[TASK GOAL]: The answer must consist only of the lines from the line with "EmptyString => EmptyString" to the line with "apply andb_true_iff in", both included, exactly as they stand below.

:: SUPPLIED INFORMATION

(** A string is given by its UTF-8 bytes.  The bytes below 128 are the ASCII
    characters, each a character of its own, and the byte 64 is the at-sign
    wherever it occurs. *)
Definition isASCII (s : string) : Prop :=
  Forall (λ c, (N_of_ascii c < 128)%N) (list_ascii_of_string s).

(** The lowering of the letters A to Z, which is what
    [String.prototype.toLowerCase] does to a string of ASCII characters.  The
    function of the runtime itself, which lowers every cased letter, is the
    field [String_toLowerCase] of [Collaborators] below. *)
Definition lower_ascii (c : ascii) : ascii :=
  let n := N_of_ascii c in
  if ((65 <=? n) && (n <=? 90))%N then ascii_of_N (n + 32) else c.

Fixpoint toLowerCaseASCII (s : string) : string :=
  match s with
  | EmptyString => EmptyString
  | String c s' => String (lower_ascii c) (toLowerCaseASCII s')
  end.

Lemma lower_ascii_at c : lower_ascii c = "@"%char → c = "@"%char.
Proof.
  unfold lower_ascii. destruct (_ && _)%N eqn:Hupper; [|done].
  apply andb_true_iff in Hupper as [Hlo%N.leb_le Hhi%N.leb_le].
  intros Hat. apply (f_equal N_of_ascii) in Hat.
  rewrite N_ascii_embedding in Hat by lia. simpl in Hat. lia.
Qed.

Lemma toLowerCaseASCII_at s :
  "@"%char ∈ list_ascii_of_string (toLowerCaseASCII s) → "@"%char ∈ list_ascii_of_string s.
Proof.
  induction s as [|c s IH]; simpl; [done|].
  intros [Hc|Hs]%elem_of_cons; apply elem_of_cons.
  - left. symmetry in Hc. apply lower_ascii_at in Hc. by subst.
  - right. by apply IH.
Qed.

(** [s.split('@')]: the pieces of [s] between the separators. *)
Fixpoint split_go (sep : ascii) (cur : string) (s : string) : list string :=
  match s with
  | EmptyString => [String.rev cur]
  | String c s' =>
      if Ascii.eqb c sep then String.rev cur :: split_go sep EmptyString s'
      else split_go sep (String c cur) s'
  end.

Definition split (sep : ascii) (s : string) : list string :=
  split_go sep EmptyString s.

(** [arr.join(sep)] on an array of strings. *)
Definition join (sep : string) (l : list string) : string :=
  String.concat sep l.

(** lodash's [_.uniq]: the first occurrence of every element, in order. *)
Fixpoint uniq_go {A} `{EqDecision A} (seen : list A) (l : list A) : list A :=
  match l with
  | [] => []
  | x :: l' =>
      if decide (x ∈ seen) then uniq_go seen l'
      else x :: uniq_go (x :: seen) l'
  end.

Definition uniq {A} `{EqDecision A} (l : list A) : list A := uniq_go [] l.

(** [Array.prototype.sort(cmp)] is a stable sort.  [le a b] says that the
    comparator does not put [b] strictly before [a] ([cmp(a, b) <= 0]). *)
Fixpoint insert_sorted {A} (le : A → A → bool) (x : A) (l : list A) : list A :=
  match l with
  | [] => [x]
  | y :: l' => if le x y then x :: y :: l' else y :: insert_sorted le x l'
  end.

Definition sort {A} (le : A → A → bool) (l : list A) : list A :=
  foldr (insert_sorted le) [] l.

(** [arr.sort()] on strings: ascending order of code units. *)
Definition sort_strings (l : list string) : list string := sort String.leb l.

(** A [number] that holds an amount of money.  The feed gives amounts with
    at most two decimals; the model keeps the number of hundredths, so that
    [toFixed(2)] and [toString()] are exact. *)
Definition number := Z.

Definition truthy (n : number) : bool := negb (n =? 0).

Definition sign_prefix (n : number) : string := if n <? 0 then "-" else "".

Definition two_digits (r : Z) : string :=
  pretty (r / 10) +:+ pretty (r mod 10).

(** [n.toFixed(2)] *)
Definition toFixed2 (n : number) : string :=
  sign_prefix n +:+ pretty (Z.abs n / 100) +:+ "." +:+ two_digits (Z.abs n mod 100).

::::

[REPLY]:
  | EmptyString => EmptyString
  | String c s' => String (lower_ascii c) (toLowerCaseASCII s')
  end.

Lemma lower_ascii_at c : lower_ascii c = "@"%char → c = "@"%char.
Proof.
  unfold lower_ascii. destruct (_ && _)%N eqn:Hupper; [|done].
  apply andb_true_iff in Hupper as [Hlo%N.leb_le Hhi%N.leb_le].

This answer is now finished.